Starting with the line containing "match nth_error l i with" and going on through the line containing "lt : float -> float -> bool;", return the lines of the data below exactly, and only those.

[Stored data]
★ ★ ★ ★

(** * Nearest-neighbour report of broad/find_similar_preds.py

    A shallow embedding of [find_similar_preds]: the distance matrices, the
    per-molecule neighbour selection, the ordered dictionary built for every
    test molecule, the final sort by prediction and the CSV writer calls.

    Floating-point numbers and the routines of numpy, scipy and chemprop that
    compute with them are parameters of the development (classes [NumLib] and
    [Chemprop]); the control flow, the indexing, the exceptions and the order
    of the external calls are those of the script. *)

From Stdlib Require Import List String Ascii ZArith Lia Bool Arith.
From Stdlib Require Import Permutation Sorted.
From Stdlib Require Import DecimalString DecimalNat DecimalZ.
From Stdlib Require PrimFloat Uint63.
Import ListNotations.
Local Open Scope string_scope.
Local Open Scope list_scope.

(** ** Exceptions and results *)

Inductive exn : Type :=
| ValueError (msg : string)
| IndexError (msg : string)
| KeyError (key : string)
| TypeError (msg : string).

Inductive result (A : Type) : Type :=
| Ok (a : A)
| Raise (e : exn).
Arguments Ok {A} a.
Arguments Raise {A} e.

Definition rbind {A B} (r : result A) (k : A -> result B) : result B :=
  match r with
  | Ok a => k a
  | Raise e => Raise e
  end.

Declare Scope result_scope.
Delimit Scope result_scope with result.
Notation "x <- c ;; k" := (rbind c (fun x => k))
  (at level 61, c at next level, right associativity) : result_scope.

Fixpoint mapM {A B} (f : A -> result B) (l : list A) : result (list B) :=
  match l with
  | [] => Ok []
  | a :: l' =>
      (b <- f a ;;
       bs <- mapM f l' ;;
       Ok (b :: bs))%result
  end.

(** [l[i]] on a Python list or a one-dimensional array, for an index that is
    not negative: IndexError when it is out of range. *)
Definition index {A} (l : list A) (i : nat) : result A :=
  match nth_error l i with
  | Some a => Ok a
  | None => Raise (IndexError "index out of range")
  end.

(** [l[:k]] for a Python integer [k]: the first [k] elements, and for a
    negative [k] all but the last [-k]. *)
Definition slice_to {A} (l : list A) (k : Z) : list A :=
  if (0 <=? k)%Z then firstn (Z.to_nat k) l
  else firstn (List.length l - Z.to_nat (- k)) l.

(** ** The libraries *)

(** numpy and scipy: the type of floating-point numbers, their [<], the mean
    of a one-dimensional array, [np.argsort] with its default [kind], and the
    two metrics [cdist] is called with. *)
Class NumLib : Type := {
  float : Type;
  lt : float -> float -> bool;
  np_mean : list float -> float;
  np_argsort : list float -> list nat;
  jaccard : list float -> list float -> float;
  cosine : list float -> list float -> float
}.

(** chemprop: the fingerprint, the prediction vector and the molecule vector
    of a molecule given by its SMILES string (the model of the checkpoint is
    fixed). *)
Class Chemprop (N : NumLib) : Type := {
  morgan_fingerprint : string -> list float;
  predict : string -> list float;
  compute_molecule_vectors : string -> list float
}.

(** ** Values and ordered dictionaries *)

Inductive value {N : NumLib} : Type :=
| VStr (s : string)
| VBool (b : bool)
| VFloat (x : float).

Section OrderedDict.
Context {V : Type}.

(** An OrderedDict with string keys: the items in insertion order. *)
Definition odict : Type := list (string * V).

(** [d[k] = v]: a key already there keeps its place. *)
Fixpoint od_set (d : odict) (k : string) (v : V) : odict :=
  match d with
  | [] => [(k, v)]
  | (k', v') :: d' =>
      if String.eqb k k' then (k, v) :: d' else (k', v') :: od_set d' k v
  end.

Fixpoint od_find (d : odict) (k : string) : option V :=
  match d with
  | [] => None
  | (k', v') :: d' => if String.eqb k k' then Some v' else od_find d' k
  end.

(** [d[k]] *)
Definition od_get (d : odict) (k : string) : result V :=
  match od_find d k with
  | Some v => Ok v
  | None => Raise (KeyError k)
  end.

Definition od_keys (d : odict) : list string := map fst d.
End OrderedDict.
Arguments odict V : clear implicits.

(** ** Sorting primitives *)

Section Insertion.
Context {A : Type} (before : A -> A -> bool).

(** Insertion of [x] in front of the first element it goes before. *)
Fixpoint insert (x : A) (l : list A) : list A :=
  match l with
  | [] => [x]
  | y :: l' => if before x y then x :: y :: l' else y :: insert x l'
  end.

(** Every element is inserted in the sorted rest of the list, so an element
    meets only elements that came after it in the input. *)
Definition insertion_sort (l : list A) : list A := fold_right insert [] l.
End Insertion.

(** [list.sort(key=..., reverse=True)] on items decorated with their keys:
    descending and stable; an item goes before a later one unless its key is
    smaller ([<] is the only comparison the sort uses). *)
Definition sort_reverse {K B : Type} (ltK : K -> K -> bool)
    (l : list (K * B)) : list (K * B) :=
  insertion_sort (fun x y => negb (ltK (fst x) (fst y))) l.

(** A stable index sort: the indices of [row] in ascending order of the
    entries, equal entries in index order. *)
Definition argsort_stable {K : Type} (ltK : K -> K -> bool)
    (row : list K) : list nat :=
  map snd (insertion_sort (fun x y => negb (ltK (fst y) (fst x)))
             (combine row (seq 0 (List.length row)))).

(** ** The default kind of [np.argsort]

    numpy's default kind is its quicksort, an introsort that works in place
    on the array of indices [tosort] and reads the entries through it: a
    range of more than sixteen indices is partitioned around the median of
    its first, middle and last entries and the larger part is put aside; a
    shorter range is sorted by insertion; a part that is taken up again
    after more than twice [log2] of the length partitions is sorted by
    heapsort. Positions in [tosort] are natural numbers; [v i] is the entry
    of the row at index [i]. *)

Section Aquicksort.
Context {K : Type} (ltK : K -> K -> bool) (v : nat -> K).

Definition SMALL_QUICKSORT : nat := 16.

Fixpoint upd (a : list nat) (p x : nat) : list nat :=
  match a, p with
  | [], _ => []
  | _ :: a', 0 => x :: a'
  | y :: a', S p' => y :: upd a' p' x
  end.

(** The index at place [p] of [tosort] and the entry of the row it names. *)
Definition deref (a : list nat) (p : nat) : nat := nth p a 0.
Definition entry_at (a : list nat) (p : nat) : K := v (deref a p).

(** The indices at the places [p] and [q] change places. *)
Definition swap (a : list nat) (p q : nat) : list nat :=
  upd (upd a p (deref a q)) q (deref a p).

Definition median3 (a : list nat) (pl pm pr : nat) : list nat :=
  let a := if ltK (entry_at a pm) (entry_at a pl) then swap a pm pl else a in
  let a := if ltK (entry_at a pr) (entry_at a pm) then swap a pr pm else a in
  if ltK (entry_at a pm) (entry_at a pl) then swap a pm pl else a.

(** The scan to the right: [pi] goes up while the entry it names is less
    than the pivot. *)
Fixpoint scan_up (fuel : nat) (a : list nat) (vp : K) (pi : nat) : nat :=
  match fuel with
  | 0 => pi
  | S f => if ltK (entry_at a pi) vp then scan_up f a vp (S pi) else pi
  end.

(** The scan to the left: [pj] goes down while the pivot is less than the
    entry it names. *)
Fixpoint scan_down (fuel : nat) (a : list nat) (vp : K) (pj : nat) : nat :=
  match fuel with
  | 0 => pj
  | S f => if ltK vp (entry_at a pj) then scan_down f a vp (pj - 1) else pj
  end.

Fixpoint partition_loop (fuel : nat) (a : list nat) (vp : K) (pi pj : nat)
    : list nat * nat :=
  match fuel with
  | 0 => (a, pi)
  | S f =>
      let pi := scan_up (List.length a) a vp (S pi) in
      let pj := scan_down (List.length a) a vp (pj - 1) in
      if Nat.leb pj pi then (a, pi)
      else partition_loop f (swap a pi pj) vp pi pj
  end.

(** The partition of the range [pl .. pr]: the new array and the place of
    the pivot. *)
Definition partition (a : list nat) (pl pr : nat) : list nat * nat :=
  let pm := pl + Nat.div2 (pr - pl) in
  let a := median3 a pl pm pr in
  let vp := entry_at a pm in
  let a := swap a pm (pr - 1) in
  let (a, pi) := partition_loop (List.length a) a vp pl (pr - 1) in
  (swap a pi (pr - 1), pi).

Fixpoint ins_shift (fuel : nat) (a : list nat) (pl : nat) (vp : K) (pj : nat)
    : list nat * nat :=
  match fuel with
  | 0 => (a, pj)
  | S f =>
      if Nat.ltb pl pj && ltK vp (entry_at a (pj - 1))
      then ins_shift f (upd a pj (deref a (pj - 1))) pl vp (pj - 1)
      else (a, pj)
  end.

Definition ins_one (pl : nat) (a : list nat) (pi : nat) : list nat :=
  let vi := deref a pi in
  let (a, pj) := ins_shift (List.length a) a pl (v vi) pi in
  upd a pj vi.

(** The insertion sort of the range [pl .. pr]. *)
Definition insertion_range (a : list nat) (pl pr : nat) : list nat :=
  fold_left (ins_one pl) (seq (pl + 1) (pr - pl)) a.

(** The heap on the range that starts at [pl], with positions from 1. *)
Definition heap_at (a : list nat) (pl k : nat) : nat := deref a (pl + k - 1).
Definition heap_upd (a : list nat) (pl k x : nat) : list nat :=
  upd a (pl + k - 1) x.

Fixpoint sift (fuel : nat) (a : list nat) (pl tmp i j n : nat) : list nat :=
  match fuel with
  | 0 => heap_upd a pl i tmp
  | S f =>
      if Nat.ltb n j then heap_upd a pl i tmp
      else
        let j :=
          if Nat.ltb j n && ltK (v (heap_at a pl j)) (v (heap_at a pl (j + 1)))
          then j + 1 else j in
        if ltK (v tmp) (v (heap_at a pl j))
        then sift f (heap_upd a pl i (heap_at a pl j)) pl tmp j (j + j) n
        else heap_upd a pl i tmp
  end.

Definition aheapsort (a : list nat) (pl n : nat) : list nat :=
  let a :=
    fold_left (fun a l => sift n a pl (heap_at a pl l) l (l + l) n)
      (rev (seq 1 (Nat.div2 n))) a in
  fold_left
    (fun a m =>
       let tmp := heap_at a pl m in
       let a := heap_upd a pl m (heap_at a pl 1) in
       sift n a pl tmp 1 2 (m - 1))
    (rev (seq 2 (n - 1))) a.

(** The range [pl .. pr] with the depth left; [popped] tells a part that was
    put aside, for which the depth is checked, from the part the partition
    loop goes on with. *)
Fixpoint aquicksort (fuel : nat) (popped : bool) (a : list nat) (pl pr : nat)
    (cdepth : Z) : list nat :=
  match fuel with
  | 0 => a
  | S f =>
      if popped && (cdepth <? 0)%Z then aheapsort a pl (pr - pl + 1)
      else if Nat.ltb SMALL_QUICKSORT (pr - pl + 1) then
        let (a, pi) := partition a pl pr in
        let cdepth := (cdepth - 1)%Z in
        if Nat.ltb (pi - pl) (pr - pi) then
          aquicksort f true (aquicksort f false a pl (pi - 1) cdepth)
            (pi + 1) pr cdepth
        else
          aquicksort f true (aquicksort f false a (pi + 1) pr cdepth)
            pl (pi - 1) cdepth
      else insertion_range a pl pr
  end.
End Aquicksort.

Definition npy_argsort {K : Type} (ltK : K -> K -> bool) (row : list K)
    : list nat :=
  match row with
  | [] => []
  | x :: _ =>
      let num := List.length row in
      aquicksort ltK (fun i => nth i row x) num true (seq 0 num) 0 (num - 1)
        (2 * Z.log2 (Z.of_nat num))
  end.

(** ** The script *)

Definition dquote : string := String "034"%char EmptyString.

(** [f'{k}'] for an integer and for an index. *)
Definition str_of_int (k : Z) : string := NilZero.string_of_int (Z.to_int k).
Definition str_of_nat (n : nat) : string :=
  NilZero.string_of_uint (Nat.to_uint n).

Definition key_avg_vec (k : Z) : string :=
  "train_" ++ str_of_int k ++ "_avg_vec_cosine_dist".
Definition key_avg_morgan (k : Z) : string :=
  "train_" ++ str_of_int k ++ "_avg_morgan_jaccard_dist".
Definition key_train_smiles (i : nat) : string :=
  "train_smiles_" ++ str_of_nat i.
Definition key_train_is_antibiotic (i : nat) : string :=
  "train_is_antibiotic_" ++ str_of_nat i.
Definition key_train_vec_dist (i : nat) : string :=
  "train_vec_cosine_dist_" ++ str_of_nat i.
Definition key_train_morgan_dist (i : nat) : string :=
  "train_morgan_jaccard_dist_" ++ str_of_nat i.

(** The four keys of the training molecule of rank [i]. *)
Definition train_keys (i : nat) : list string :=
  [key_train_smiles i; key_train_is_antibiotic i; key_train_vec_dist i;
   key_train_morgan_dist i].

(** [x in s] for a set of strings. *)
Definition mem (x : string) (s : list string) : bool :=
  existsb (String.eqb x) s.

(** [enumerate(l)] *)
Definition enumerate {A} (l : list A) : list (nat * A) :=
  combine (seq 0 (List.length l)) l.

★ ★ ★ ★

> **Answer to this exercise**
  match nth_error l i with
  | Some a => Ok a
  | None => Raise (IndexError "index out of range")
  end.

(** [l[:k]] for a Python integer [k]: the first [k] elements, and for a
    negative [k] all but the last [-k]. *)
Definition slice_to {A} (l : list A) (k : Z) : list A :=
  if (0 <=? k)%Z then firstn (Z.to_nat k) l
  else firstn (List.length l - Z.to_nat (- k)) l.

(** ** The libraries *)

(** numpy and scipy: the type of floating-point numbers, their [<], the mean
    of a one-dimensional array, [np.argsort] with its default [kind], and the
    two metrics [cdist] is called with. *)
Class NumLib : Type := {
  float : Type;
  lt : float -> float -> bool;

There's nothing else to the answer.